REQUIREMENT> In the data below, find the line containing "None => from_env_only", then set down that line and every later line up to and including the line containing "Definition bridge_ips (c", exactly.

DATA RECORDS>

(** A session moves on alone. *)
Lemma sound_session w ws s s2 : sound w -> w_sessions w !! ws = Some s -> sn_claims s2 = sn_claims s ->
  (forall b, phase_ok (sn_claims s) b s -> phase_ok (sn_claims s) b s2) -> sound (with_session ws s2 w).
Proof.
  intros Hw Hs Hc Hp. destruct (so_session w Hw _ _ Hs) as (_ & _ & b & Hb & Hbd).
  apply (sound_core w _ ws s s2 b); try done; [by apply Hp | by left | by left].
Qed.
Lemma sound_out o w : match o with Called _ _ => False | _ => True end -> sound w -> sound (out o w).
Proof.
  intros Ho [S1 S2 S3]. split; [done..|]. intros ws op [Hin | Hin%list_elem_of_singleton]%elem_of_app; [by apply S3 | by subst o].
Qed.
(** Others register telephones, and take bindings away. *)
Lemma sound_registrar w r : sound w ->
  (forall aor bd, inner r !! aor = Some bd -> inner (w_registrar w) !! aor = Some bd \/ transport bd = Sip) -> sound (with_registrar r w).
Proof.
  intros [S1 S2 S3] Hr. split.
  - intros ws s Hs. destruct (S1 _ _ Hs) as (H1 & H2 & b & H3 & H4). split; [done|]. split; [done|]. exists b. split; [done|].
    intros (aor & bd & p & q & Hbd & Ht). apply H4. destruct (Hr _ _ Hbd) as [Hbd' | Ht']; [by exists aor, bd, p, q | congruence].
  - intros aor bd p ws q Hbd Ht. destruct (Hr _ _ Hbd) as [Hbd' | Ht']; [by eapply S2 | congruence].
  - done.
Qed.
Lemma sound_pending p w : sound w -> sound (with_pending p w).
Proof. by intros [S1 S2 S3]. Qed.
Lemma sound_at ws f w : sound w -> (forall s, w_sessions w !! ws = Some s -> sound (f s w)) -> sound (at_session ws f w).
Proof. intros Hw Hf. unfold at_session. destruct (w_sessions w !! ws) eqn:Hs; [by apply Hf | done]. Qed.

* * *

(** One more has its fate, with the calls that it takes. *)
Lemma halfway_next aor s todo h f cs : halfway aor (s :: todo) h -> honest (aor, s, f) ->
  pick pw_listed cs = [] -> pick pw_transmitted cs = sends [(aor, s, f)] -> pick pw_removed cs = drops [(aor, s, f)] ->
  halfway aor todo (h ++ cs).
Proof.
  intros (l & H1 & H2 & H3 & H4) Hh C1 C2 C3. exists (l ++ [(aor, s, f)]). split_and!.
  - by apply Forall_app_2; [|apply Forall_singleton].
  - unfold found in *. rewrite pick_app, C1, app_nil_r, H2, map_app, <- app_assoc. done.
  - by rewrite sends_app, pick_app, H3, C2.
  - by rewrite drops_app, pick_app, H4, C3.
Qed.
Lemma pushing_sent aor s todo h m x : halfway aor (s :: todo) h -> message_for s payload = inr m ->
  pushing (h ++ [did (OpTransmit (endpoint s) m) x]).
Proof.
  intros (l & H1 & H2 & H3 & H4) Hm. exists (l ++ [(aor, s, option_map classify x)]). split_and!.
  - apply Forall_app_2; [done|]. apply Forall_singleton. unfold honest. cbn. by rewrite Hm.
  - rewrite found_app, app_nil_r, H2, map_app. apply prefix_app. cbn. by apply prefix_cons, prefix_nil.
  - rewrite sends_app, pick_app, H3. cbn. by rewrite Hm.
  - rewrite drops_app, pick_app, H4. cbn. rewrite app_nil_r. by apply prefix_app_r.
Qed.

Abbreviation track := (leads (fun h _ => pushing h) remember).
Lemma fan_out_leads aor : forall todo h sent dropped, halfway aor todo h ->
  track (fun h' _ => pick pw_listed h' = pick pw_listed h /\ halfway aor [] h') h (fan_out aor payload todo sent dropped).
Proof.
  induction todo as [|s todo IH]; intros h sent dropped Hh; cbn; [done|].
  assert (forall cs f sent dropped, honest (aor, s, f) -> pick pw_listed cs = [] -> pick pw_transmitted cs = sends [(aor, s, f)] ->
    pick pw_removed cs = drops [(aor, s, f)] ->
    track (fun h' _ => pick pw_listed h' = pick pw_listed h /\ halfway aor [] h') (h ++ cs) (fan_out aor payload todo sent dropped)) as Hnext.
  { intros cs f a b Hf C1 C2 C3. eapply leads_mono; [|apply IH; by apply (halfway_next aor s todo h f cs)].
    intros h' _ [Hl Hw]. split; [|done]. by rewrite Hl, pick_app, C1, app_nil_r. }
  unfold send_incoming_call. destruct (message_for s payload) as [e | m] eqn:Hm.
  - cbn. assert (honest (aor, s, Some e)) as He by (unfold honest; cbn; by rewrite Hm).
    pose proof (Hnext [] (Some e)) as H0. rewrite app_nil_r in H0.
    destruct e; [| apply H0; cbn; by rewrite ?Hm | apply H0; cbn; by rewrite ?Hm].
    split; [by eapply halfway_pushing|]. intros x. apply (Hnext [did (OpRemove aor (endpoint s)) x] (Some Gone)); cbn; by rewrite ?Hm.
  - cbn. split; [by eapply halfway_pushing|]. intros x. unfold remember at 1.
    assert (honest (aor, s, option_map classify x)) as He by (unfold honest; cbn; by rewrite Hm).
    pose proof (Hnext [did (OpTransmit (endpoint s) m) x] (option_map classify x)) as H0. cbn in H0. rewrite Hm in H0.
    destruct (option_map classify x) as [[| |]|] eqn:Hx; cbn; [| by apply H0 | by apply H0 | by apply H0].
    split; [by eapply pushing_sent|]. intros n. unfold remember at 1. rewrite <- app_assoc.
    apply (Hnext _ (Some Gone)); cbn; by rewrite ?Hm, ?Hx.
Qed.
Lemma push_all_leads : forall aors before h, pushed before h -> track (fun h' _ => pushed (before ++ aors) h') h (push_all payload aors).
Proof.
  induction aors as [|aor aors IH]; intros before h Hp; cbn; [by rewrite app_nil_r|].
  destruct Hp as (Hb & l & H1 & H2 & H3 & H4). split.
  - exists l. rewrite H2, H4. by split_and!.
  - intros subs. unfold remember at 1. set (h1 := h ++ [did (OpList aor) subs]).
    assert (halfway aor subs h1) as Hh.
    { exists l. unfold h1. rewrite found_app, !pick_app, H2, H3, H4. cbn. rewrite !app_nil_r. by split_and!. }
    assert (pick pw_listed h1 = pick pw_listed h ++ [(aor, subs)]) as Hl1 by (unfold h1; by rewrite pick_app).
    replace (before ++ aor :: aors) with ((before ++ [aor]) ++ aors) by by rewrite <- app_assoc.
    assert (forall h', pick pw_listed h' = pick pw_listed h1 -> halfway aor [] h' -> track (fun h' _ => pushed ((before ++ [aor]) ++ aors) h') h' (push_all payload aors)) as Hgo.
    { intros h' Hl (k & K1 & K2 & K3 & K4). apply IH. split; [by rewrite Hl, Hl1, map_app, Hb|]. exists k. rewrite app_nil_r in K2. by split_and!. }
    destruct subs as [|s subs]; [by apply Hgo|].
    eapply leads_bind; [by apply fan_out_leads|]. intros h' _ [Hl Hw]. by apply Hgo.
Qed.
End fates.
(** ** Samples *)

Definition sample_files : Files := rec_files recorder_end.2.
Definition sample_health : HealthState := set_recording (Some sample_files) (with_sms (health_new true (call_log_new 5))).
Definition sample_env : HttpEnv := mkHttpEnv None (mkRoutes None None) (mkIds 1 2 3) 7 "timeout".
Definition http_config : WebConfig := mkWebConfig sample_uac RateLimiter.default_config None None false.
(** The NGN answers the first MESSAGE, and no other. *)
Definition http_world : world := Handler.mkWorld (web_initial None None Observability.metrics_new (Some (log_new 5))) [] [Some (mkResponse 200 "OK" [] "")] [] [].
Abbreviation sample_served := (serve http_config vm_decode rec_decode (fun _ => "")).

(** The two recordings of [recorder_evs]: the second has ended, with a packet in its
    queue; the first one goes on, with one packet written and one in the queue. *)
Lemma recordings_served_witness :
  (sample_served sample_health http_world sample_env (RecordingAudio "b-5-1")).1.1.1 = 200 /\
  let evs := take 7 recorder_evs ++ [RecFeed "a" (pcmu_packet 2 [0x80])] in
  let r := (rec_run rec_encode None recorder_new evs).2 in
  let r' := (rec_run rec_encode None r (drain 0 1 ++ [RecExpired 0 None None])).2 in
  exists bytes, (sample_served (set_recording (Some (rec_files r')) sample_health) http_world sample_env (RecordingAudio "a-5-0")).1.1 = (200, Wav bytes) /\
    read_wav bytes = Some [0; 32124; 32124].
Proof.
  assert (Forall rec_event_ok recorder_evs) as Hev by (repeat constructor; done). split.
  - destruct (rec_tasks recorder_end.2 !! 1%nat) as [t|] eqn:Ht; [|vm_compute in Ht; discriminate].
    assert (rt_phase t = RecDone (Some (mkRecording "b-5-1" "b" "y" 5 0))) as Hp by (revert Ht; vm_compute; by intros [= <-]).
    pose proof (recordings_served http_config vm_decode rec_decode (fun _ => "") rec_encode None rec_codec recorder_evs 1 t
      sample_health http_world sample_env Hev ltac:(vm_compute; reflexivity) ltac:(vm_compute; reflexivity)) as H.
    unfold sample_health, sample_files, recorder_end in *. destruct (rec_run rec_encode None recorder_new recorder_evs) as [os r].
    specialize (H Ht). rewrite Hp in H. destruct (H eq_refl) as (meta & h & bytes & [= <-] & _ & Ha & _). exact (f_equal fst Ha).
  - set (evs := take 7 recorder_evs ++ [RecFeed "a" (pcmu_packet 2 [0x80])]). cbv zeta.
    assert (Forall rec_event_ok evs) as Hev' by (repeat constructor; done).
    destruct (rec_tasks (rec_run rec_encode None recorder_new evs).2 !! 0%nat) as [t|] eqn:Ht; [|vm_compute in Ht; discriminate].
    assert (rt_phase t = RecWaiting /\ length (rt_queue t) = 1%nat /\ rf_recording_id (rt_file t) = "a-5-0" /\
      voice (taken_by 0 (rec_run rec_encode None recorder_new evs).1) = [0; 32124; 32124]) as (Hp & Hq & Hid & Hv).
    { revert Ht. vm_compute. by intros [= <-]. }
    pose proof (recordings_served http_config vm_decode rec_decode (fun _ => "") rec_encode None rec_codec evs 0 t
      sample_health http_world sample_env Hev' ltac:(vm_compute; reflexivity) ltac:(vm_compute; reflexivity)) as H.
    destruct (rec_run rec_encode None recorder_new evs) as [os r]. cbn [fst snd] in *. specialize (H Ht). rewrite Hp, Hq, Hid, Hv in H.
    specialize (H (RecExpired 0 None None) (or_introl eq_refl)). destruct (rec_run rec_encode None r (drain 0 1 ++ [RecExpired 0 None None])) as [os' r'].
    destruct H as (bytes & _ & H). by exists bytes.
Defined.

* * *

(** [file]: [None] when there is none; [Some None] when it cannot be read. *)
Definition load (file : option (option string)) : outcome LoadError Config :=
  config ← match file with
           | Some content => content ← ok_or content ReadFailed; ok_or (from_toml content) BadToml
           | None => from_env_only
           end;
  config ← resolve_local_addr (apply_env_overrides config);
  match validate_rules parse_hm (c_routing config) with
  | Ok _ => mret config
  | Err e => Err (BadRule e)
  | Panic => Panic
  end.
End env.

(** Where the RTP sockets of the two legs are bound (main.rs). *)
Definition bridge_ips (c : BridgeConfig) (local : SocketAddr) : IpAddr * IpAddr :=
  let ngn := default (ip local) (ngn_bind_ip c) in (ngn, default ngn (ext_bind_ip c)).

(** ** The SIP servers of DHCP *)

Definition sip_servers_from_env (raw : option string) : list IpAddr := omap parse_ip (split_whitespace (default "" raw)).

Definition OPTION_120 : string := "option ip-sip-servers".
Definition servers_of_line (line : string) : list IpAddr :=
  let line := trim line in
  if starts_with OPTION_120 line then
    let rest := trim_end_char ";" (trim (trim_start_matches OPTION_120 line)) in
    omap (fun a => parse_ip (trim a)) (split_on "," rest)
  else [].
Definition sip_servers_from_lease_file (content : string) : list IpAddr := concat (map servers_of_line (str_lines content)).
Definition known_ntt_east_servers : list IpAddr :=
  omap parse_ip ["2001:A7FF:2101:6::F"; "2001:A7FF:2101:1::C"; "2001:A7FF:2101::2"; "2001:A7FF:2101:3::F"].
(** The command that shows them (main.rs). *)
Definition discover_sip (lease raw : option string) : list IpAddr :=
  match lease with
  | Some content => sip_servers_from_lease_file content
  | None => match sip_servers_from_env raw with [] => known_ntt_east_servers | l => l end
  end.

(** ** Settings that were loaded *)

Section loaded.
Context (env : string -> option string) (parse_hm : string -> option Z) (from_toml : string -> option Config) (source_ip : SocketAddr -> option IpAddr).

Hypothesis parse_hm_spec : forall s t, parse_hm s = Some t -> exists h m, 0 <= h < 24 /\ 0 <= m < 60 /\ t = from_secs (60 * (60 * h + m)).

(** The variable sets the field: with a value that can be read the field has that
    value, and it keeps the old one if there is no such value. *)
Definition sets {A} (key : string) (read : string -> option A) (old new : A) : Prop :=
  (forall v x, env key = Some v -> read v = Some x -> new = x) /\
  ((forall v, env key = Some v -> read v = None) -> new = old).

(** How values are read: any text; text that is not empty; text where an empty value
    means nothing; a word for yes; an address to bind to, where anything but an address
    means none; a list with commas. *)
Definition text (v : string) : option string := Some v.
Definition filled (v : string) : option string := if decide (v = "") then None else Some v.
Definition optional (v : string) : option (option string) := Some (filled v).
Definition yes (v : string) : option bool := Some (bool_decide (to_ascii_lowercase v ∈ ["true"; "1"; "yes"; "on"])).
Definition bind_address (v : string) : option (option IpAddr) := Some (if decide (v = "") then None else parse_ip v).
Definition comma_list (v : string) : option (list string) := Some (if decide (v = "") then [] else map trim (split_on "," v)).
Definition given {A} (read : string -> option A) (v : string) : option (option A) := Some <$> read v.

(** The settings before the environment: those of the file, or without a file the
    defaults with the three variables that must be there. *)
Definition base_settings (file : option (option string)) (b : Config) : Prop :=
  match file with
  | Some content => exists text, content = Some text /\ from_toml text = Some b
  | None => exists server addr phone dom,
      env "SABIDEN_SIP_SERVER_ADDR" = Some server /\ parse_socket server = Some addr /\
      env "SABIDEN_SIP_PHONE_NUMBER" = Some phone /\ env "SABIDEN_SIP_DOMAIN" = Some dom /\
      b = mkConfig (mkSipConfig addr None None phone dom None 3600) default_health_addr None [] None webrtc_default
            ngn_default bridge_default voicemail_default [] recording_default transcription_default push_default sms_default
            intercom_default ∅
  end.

ANSWER>
           | None => from_env_only
           end;
  config ← resolve_local_addr (apply_env_overrides config);
  match validate_rules parse_hm (c_routing config) with
  | Ok _ => mret config
  | Err e => Err (BadRule e)
  | Panic => Panic
  end.
End env.

(** Where the RTP sockets of the two legs are bound (main.rs). *)
Definition bridge_ips (c : BridgeConfig) (local : SocketAddr) : IpAddr * IpAddr :=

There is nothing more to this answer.